* _EXERCISE DATA_:
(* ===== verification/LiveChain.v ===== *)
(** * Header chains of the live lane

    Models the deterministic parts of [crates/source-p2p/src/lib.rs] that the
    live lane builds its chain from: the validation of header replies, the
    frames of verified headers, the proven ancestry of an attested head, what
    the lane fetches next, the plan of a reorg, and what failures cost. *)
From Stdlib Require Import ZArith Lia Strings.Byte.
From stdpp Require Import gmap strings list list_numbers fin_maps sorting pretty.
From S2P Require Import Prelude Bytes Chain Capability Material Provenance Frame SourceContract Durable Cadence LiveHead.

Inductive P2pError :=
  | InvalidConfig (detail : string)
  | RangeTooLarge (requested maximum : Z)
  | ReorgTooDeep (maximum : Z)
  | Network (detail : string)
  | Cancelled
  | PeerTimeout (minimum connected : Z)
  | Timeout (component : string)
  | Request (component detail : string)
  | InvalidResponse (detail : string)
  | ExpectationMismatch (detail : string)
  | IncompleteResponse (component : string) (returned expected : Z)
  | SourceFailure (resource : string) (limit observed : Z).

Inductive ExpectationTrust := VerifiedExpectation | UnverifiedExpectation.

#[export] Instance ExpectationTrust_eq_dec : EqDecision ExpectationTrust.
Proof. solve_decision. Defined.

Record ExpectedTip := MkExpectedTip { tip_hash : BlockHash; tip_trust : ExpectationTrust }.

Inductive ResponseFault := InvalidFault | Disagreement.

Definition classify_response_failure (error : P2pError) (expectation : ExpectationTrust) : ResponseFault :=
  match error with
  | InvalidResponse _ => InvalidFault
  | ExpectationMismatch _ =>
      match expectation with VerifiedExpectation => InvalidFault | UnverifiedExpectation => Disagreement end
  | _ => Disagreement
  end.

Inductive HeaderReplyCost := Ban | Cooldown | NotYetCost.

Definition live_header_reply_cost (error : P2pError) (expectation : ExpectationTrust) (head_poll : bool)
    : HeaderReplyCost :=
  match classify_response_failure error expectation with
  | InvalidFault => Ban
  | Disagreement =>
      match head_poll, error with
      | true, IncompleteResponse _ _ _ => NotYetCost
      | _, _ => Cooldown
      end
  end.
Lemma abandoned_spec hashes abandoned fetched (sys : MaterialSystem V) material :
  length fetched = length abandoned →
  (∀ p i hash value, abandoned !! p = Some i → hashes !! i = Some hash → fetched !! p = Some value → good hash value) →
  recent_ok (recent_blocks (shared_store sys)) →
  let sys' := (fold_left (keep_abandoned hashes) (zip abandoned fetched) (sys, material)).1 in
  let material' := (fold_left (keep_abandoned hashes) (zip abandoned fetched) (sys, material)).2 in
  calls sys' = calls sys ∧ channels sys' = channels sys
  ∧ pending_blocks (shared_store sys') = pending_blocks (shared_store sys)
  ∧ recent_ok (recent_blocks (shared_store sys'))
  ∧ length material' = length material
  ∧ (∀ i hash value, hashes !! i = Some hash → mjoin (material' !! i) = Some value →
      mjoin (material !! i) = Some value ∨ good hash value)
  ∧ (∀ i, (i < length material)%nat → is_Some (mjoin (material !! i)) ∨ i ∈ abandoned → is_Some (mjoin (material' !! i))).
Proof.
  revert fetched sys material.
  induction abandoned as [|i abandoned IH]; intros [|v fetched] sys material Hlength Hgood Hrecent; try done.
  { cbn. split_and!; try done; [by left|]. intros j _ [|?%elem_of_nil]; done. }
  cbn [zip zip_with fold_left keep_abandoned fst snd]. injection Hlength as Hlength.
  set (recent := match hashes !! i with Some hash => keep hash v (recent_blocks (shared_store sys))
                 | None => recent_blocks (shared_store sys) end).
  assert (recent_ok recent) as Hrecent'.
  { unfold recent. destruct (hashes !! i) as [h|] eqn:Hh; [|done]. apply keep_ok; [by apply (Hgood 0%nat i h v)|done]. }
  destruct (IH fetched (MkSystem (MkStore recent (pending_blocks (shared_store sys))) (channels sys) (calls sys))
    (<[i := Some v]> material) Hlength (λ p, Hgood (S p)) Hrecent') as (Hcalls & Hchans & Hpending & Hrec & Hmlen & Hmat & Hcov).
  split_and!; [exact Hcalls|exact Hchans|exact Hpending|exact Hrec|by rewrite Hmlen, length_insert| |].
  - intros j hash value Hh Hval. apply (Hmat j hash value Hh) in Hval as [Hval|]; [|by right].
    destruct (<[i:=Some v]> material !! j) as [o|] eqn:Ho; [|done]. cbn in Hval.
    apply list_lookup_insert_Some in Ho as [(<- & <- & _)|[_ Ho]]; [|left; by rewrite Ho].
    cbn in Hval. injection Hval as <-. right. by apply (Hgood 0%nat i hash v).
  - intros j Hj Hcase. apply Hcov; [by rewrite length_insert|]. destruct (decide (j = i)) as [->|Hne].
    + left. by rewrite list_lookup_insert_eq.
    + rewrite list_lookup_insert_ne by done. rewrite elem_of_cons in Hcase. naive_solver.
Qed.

...

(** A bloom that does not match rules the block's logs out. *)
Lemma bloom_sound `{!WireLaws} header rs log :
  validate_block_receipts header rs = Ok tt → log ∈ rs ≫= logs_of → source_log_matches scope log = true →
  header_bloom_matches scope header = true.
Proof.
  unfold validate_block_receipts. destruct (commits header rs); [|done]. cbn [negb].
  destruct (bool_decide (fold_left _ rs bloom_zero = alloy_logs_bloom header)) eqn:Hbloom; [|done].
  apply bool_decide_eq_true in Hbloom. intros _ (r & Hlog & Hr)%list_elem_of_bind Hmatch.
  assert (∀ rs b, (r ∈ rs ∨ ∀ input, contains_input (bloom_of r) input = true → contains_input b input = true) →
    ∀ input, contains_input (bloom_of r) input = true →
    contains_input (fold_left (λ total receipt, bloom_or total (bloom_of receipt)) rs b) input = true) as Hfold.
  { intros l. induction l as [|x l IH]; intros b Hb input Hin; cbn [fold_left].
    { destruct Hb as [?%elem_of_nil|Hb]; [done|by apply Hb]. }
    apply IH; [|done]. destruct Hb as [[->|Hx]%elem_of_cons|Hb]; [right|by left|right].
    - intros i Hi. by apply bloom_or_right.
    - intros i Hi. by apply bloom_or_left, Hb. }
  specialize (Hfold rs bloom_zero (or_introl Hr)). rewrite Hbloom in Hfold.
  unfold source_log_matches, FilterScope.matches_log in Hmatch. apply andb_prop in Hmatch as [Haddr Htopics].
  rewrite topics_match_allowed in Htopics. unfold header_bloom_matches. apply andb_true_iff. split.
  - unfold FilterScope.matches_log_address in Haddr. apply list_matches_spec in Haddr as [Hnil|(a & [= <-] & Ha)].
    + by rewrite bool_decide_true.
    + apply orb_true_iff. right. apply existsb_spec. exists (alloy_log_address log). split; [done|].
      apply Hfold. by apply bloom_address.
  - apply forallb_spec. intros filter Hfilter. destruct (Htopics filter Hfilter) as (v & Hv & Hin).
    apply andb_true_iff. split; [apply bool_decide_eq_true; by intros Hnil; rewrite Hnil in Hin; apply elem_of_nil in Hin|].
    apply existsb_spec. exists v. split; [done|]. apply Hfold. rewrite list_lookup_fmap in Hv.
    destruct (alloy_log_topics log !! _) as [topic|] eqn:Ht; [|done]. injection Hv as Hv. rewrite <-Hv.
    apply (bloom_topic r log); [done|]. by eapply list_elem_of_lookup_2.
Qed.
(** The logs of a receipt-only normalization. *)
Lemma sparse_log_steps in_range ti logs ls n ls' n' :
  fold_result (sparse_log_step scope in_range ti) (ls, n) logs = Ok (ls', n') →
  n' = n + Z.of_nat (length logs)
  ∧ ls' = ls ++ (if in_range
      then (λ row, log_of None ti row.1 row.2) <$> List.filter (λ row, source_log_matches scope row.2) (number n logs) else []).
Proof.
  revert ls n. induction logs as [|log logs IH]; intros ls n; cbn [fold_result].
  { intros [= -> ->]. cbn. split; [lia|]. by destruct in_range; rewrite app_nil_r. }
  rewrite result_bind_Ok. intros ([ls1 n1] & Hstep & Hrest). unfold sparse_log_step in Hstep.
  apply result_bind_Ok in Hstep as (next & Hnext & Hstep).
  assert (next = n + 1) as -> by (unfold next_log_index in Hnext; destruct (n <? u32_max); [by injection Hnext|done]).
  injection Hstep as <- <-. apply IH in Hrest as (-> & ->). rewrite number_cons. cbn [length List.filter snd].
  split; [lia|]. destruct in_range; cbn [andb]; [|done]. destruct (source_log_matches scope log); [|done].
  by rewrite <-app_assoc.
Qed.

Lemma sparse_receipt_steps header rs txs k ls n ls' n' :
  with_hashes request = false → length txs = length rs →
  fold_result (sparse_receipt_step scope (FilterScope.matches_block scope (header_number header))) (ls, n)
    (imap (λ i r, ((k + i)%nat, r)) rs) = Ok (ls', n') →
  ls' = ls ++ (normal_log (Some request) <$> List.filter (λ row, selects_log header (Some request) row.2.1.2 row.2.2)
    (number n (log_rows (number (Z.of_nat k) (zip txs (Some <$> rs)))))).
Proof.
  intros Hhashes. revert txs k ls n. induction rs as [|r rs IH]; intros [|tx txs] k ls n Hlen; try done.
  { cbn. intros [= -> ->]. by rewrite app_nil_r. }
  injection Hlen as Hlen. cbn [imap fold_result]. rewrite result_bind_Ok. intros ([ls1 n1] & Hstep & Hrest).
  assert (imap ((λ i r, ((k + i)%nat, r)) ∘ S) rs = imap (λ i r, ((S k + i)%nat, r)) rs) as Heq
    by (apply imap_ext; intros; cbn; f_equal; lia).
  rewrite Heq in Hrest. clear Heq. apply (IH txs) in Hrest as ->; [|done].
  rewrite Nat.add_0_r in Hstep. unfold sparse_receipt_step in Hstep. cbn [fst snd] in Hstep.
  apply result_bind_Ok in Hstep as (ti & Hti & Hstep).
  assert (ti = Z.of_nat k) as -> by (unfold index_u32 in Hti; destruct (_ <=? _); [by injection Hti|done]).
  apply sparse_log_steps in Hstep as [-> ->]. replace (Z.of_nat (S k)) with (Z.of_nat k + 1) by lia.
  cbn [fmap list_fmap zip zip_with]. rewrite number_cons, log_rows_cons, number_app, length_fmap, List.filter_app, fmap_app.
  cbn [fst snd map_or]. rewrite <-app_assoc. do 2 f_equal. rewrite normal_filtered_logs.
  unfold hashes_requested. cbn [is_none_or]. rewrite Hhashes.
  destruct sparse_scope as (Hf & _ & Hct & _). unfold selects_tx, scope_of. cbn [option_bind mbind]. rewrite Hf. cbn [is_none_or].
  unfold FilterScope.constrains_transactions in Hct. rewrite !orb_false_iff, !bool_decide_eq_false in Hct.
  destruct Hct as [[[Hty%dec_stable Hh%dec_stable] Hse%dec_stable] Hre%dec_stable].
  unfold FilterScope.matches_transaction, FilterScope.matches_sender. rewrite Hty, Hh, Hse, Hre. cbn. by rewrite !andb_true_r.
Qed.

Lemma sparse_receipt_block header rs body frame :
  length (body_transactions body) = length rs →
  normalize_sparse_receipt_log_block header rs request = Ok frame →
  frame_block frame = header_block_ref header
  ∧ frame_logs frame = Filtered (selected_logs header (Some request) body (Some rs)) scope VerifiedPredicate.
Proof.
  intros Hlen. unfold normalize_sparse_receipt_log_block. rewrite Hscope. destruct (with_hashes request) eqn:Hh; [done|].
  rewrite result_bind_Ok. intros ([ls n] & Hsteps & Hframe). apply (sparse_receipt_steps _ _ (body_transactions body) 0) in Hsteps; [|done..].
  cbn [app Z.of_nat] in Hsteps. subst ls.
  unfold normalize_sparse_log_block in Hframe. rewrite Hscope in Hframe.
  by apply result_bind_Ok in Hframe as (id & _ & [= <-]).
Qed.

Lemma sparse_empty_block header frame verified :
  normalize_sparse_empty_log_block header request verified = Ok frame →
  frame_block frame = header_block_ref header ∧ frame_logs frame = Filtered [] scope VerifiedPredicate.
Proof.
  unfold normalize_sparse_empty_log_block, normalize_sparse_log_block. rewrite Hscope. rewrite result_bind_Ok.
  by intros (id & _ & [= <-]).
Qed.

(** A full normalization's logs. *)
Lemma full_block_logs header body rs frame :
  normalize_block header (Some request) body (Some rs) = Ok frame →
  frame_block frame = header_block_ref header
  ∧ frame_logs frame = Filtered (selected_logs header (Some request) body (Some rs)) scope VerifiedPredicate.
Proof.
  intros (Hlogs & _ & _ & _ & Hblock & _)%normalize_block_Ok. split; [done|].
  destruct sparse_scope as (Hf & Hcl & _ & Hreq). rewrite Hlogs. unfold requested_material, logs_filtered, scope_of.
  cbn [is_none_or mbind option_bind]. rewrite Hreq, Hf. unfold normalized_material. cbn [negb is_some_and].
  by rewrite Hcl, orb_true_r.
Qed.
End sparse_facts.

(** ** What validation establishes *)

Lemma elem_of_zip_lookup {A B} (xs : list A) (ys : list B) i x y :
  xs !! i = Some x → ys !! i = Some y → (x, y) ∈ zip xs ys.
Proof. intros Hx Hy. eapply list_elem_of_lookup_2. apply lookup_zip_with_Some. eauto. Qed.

* _WHAT IS NEEDED_:
Take the entries above and return only the lines from the one with "Proof. solve_decision. Defined." to the one with "revert fetched sys material.", both included, unchanged.

* _REPLY_:
Proof. solve_decision. Defined.

Record ExpectedTip := MkExpectedTip { tip_hash : BlockHash; tip_trust : ExpectationTrust }.

Inductive ResponseFault := InvalidFault | Disagreement.

Definition classify_response_failure (error : P2pError) (expectation : ExpectationTrust) : ResponseFault :=
  match error with
  | InvalidResponse _ => InvalidFault
  | ExpectationMismatch _ =>
      match expectation with VerifiedExpectation => InvalidFault | UnverifiedExpectation => Disagreement end
  | _ => Disagreement
  end.

Inductive HeaderReplyCost := Ban | Cooldown | NotYetCost.

Definition live_header_reply_cost (error : P2pError) (expectation : ExpectationTrust) (head_poll : bool)
    : HeaderReplyCost :=
  match classify_response_failure error expectation with
  | InvalidFault => Ban
  | Disagreement =>
      match head_poll, error with
      | true, IncompleteResponse _ _ _ => NotYetCost
      | _, _ => Cooldown
      end
  end.
Lemma abandoned_spec hashes abandoned fetched (sys : MaterialSystem V) material :
  length fetched = length abandoned →
  (∀ p i hash value, abandoned !! p = Some i → hashes !! i = Some hash → fetched !! p = Some value → good hash value) →
  recent_ok (recent_blocks (shared_store sys)) →
  let sys' := (fold_left (keep_abandoned hashes) (zip abandoned fetched) (sys, material)).1 in
  let material' := (fold_left (keep_abandoned hashes) (zip abandoned fetched) (sys, material)).2 in
  calls sys' = calls sys ∧ channels sys' = channels sys
  ∧ pending_blocks (shared_store sys') = pending_blocks (shared_store sys)
  ∧ recent_ok (recent_blocks (shared_store sys'))
  ∧ length material' = length material
  ∧ (∀ i hash value, hashes !! i = Some hash → mjoin (material' !! i) = Some value →
      mjoin (material !! i) = Some value ∨ good hash value)
  ∧ (∀ i, (i < length material)%nat → is_Some (mjoin (material !! i)) ∨ i ∈ abandoned → is_Some (mjoin (material' !! i))).
Proof.
  revert fetched sys material.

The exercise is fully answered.